Collected data
--- START ---

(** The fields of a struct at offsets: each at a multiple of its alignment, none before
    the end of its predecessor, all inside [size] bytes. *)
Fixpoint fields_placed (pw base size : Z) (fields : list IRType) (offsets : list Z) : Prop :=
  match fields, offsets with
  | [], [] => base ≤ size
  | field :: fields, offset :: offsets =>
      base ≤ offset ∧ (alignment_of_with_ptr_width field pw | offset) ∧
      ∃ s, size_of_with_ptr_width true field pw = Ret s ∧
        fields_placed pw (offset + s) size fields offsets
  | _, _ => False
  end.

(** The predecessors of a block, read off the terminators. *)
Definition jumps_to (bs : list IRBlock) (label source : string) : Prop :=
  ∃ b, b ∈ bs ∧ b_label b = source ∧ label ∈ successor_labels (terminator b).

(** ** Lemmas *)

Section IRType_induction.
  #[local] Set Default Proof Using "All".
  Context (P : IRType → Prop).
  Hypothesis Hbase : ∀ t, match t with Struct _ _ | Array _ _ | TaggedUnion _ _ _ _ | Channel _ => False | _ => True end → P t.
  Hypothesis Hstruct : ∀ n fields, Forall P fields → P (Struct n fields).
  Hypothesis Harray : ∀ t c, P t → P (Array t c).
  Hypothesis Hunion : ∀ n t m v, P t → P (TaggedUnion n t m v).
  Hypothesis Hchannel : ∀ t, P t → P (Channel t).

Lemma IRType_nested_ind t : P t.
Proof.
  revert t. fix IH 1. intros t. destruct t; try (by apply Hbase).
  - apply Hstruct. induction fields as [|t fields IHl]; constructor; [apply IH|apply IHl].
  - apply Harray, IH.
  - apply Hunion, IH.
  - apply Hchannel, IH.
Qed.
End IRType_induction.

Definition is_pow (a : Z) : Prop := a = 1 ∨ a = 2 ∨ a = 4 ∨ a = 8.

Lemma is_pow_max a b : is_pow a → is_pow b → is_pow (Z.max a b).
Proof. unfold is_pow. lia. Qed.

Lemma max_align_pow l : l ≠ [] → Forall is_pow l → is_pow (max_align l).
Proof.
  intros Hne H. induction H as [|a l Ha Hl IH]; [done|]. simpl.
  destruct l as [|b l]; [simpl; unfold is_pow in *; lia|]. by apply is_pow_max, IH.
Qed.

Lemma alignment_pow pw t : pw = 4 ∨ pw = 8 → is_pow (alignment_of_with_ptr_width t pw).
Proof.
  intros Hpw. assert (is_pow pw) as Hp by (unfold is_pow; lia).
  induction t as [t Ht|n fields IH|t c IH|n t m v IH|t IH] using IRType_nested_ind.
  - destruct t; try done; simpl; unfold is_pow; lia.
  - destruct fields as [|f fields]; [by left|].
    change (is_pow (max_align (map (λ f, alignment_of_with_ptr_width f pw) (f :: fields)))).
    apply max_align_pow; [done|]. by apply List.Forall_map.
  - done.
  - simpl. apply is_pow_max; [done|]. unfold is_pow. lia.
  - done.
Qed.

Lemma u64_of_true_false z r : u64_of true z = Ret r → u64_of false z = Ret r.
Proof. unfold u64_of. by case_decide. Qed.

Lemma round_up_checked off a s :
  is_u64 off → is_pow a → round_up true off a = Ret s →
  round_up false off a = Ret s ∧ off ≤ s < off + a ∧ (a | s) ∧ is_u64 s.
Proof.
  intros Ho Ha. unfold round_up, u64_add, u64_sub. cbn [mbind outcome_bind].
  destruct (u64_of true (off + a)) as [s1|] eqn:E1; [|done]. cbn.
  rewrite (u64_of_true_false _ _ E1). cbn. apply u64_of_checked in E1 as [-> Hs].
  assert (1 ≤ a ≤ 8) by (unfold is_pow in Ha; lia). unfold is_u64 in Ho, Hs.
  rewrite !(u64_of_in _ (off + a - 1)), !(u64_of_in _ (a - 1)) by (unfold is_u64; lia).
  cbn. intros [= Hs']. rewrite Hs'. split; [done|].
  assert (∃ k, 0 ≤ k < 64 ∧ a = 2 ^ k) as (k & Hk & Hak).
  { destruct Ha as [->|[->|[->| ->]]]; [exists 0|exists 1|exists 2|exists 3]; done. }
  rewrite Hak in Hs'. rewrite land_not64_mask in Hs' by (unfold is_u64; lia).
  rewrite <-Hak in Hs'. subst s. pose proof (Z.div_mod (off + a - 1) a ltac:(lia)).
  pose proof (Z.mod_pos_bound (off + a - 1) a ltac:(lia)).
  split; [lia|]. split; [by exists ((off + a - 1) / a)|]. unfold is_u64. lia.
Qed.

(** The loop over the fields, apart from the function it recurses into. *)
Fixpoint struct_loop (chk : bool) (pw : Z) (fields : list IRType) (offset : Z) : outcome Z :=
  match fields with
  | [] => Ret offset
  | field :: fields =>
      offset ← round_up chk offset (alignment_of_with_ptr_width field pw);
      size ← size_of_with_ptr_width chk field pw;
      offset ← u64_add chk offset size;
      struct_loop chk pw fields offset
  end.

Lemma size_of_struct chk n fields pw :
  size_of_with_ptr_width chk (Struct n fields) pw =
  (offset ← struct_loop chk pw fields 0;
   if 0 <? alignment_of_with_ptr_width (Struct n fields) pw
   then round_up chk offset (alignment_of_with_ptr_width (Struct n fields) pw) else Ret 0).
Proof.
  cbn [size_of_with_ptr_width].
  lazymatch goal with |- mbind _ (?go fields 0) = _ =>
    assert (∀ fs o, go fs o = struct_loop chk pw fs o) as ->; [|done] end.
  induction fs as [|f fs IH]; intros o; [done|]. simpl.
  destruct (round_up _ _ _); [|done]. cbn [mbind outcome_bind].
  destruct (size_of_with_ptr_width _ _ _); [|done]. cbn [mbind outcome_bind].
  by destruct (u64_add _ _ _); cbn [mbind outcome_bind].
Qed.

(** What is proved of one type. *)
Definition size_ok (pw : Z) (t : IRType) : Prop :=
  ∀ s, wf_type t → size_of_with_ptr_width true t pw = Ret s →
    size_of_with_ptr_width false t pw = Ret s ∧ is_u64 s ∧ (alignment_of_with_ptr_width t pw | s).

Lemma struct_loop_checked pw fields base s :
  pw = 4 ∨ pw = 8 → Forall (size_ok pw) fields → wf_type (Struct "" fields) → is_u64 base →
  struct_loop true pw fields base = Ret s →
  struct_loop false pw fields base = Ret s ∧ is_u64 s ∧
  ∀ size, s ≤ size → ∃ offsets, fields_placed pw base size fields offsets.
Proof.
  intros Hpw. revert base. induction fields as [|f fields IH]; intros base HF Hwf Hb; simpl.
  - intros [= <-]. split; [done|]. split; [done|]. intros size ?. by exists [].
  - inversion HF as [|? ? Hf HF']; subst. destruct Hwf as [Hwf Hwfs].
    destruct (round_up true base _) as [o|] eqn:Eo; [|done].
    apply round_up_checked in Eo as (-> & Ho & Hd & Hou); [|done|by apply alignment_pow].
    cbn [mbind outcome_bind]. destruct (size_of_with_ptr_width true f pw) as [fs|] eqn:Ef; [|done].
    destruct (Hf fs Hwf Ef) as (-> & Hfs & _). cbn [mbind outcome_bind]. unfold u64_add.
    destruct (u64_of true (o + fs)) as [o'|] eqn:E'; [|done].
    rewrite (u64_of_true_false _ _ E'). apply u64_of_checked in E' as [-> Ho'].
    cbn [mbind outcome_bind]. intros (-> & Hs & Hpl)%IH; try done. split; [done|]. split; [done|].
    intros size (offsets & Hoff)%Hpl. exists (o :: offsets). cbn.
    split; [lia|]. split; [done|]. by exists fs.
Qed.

--- END ---
--- START ---

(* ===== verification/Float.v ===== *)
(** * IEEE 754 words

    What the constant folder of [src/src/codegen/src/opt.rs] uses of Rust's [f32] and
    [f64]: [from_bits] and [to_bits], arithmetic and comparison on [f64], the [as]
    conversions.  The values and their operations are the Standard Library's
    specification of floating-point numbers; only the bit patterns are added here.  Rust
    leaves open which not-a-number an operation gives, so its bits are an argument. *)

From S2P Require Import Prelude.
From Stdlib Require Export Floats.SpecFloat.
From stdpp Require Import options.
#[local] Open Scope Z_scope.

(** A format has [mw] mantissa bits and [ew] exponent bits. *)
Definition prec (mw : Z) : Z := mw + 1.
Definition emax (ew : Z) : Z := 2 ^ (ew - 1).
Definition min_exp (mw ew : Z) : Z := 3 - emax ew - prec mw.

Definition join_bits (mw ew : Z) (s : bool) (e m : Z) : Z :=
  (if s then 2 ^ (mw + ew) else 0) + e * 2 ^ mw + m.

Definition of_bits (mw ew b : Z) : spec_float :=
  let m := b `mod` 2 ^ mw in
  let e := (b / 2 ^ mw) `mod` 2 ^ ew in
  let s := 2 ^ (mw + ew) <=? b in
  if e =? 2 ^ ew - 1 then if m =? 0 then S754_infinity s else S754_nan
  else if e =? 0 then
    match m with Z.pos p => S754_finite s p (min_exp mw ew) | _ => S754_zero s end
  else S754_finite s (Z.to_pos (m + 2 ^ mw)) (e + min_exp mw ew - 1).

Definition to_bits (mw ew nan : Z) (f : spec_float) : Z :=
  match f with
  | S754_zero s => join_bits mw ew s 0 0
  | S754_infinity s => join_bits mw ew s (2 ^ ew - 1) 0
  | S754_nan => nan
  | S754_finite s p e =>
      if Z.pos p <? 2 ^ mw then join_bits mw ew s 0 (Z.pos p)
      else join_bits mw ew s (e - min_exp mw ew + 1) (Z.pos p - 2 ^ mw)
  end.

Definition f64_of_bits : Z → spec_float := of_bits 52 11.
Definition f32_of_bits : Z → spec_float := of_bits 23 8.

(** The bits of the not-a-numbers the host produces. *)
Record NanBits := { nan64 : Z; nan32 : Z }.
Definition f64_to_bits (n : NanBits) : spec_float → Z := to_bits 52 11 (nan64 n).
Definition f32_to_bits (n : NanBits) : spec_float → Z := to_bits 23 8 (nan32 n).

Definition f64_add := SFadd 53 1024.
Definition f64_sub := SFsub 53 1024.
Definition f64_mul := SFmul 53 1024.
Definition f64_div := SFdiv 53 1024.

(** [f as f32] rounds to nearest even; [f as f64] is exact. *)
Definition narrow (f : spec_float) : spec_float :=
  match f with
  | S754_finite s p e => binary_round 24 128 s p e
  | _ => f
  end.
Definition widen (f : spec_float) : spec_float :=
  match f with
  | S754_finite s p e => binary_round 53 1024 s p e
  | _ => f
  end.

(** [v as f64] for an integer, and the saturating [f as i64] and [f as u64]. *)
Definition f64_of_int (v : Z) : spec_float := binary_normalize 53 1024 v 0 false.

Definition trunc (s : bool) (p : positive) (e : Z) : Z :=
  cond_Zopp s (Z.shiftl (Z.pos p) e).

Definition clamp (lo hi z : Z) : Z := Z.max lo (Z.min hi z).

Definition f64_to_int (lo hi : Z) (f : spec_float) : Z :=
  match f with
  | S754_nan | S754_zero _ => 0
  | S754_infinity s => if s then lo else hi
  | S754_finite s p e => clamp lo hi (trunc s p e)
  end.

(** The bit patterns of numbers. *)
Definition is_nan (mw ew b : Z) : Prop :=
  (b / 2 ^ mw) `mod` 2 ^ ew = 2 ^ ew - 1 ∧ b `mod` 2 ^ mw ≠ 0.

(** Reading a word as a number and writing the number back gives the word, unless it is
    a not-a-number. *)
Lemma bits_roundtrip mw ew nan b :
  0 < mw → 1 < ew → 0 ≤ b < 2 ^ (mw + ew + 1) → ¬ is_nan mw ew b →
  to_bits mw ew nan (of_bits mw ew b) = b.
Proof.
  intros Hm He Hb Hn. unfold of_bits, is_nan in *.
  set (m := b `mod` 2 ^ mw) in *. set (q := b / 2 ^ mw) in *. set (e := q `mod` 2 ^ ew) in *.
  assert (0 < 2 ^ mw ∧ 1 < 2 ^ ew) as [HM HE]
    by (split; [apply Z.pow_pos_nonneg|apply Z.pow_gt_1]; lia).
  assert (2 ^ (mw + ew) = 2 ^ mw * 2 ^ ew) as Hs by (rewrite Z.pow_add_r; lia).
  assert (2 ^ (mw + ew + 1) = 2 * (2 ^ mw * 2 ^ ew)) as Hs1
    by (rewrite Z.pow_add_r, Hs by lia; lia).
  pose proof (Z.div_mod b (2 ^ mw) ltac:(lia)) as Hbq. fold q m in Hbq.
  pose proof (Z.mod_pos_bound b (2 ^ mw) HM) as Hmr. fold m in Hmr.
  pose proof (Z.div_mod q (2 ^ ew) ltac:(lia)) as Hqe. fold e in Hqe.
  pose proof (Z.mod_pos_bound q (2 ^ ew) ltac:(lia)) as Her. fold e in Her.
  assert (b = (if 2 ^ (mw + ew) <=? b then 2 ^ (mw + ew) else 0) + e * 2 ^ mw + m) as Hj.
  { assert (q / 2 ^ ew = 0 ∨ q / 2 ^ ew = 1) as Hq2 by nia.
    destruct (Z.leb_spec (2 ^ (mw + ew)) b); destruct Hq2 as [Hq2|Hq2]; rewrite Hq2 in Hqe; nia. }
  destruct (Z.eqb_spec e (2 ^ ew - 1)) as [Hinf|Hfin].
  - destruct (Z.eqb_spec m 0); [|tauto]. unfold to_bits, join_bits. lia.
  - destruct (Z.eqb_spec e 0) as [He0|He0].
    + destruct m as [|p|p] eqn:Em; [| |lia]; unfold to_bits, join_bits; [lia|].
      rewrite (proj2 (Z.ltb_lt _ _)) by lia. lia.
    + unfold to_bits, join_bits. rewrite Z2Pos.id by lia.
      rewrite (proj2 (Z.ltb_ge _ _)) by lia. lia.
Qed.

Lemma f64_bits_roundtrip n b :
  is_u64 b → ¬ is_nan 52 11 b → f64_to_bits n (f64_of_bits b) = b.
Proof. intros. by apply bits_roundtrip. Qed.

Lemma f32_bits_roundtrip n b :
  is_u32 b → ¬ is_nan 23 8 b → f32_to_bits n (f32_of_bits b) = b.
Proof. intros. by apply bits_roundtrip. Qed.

--- END ---

Look through the data above and return exactly the lines from the one that contains "Proof. unfold u64_of. by case_decide. Qed." to the one that contains "rewrite (u64_of_true_false _ _ E1).", inclusive, with nothing else.

Proof. unfold u64_of. by case_decide. Qed.

Lemma round_up_checked off a s :
  is_u64 off → is_pow a → round_up true off a = Ret s →
  round_up false off a = Ret s ∧ off ≤ s < off + a ∧ (a | s) ∧ is_u64 s.
Proof.
  intros Ho Ha. unfold round_up, u64_add, u64_sub. cbn [mbind outcome_bind].
  destruct (u64_of true (off + a)) as [s1|] eqn:E1; [|done]. cbn.
  rewrite (u64_of_true_false _ _ E1). cbn. apply u64_of_checked in E1 as [-> Hs].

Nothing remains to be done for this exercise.